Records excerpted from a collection
**********
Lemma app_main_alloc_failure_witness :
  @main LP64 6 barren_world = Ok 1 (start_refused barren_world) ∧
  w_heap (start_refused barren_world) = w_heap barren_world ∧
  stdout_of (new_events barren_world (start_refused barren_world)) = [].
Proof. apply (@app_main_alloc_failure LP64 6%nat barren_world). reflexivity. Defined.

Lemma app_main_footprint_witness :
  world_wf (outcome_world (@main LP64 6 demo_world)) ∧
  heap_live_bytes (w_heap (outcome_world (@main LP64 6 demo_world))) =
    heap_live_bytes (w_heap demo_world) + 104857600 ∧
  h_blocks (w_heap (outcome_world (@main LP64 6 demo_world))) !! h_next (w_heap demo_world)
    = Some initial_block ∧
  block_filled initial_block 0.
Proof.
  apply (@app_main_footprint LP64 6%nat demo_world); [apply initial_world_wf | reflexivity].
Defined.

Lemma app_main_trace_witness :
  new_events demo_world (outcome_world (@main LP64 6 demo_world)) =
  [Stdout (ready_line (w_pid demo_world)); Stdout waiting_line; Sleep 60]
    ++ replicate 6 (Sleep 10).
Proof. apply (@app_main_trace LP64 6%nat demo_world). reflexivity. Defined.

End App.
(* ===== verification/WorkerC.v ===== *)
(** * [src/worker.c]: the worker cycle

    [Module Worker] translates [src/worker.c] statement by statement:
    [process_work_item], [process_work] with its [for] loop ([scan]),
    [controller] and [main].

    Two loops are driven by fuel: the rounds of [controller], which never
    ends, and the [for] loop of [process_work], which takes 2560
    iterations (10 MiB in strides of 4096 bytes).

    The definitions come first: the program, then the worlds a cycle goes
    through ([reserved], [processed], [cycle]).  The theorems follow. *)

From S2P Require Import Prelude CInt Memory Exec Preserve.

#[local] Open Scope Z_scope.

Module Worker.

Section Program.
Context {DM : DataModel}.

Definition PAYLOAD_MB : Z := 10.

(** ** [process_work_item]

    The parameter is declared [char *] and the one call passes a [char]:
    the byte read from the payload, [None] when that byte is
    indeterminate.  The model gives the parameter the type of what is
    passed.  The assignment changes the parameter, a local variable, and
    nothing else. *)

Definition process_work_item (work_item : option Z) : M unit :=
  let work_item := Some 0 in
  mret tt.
**********
◆ **Prompt**
Copy the lines above exactly. Start with the line containing "ends, and the", end with the line containing "nothing else. *)", and include both.

◆ **Reply**
    ends, and the [for] loop of [process_work], which takes 2560
    iterations (10 MiB in strides of 4096 bytes).

    The definitions come first: the program, then the worlds a cycle goes
    through ([reserved], [processed], [cycle]).  The theorems follow. *)

From S2P Require Import Prelude CInt Memory Exec Preserve.

#[local] Open Scope Z_scope.

Module Worker.

Section Program.
Context {DM : DataModel}.

Definition PAYLOAD_MB : Z := 10.

(** ** [process_work_item]

    The parameter is declared [char *] and the one call passes a [char]:
    the byte read from the payload, [None] when that byte is
    indeterminate.  The model gives the parameter the type of what is
    passed.  The assignment changes the parameter, a local variable, and
    nothing else. *)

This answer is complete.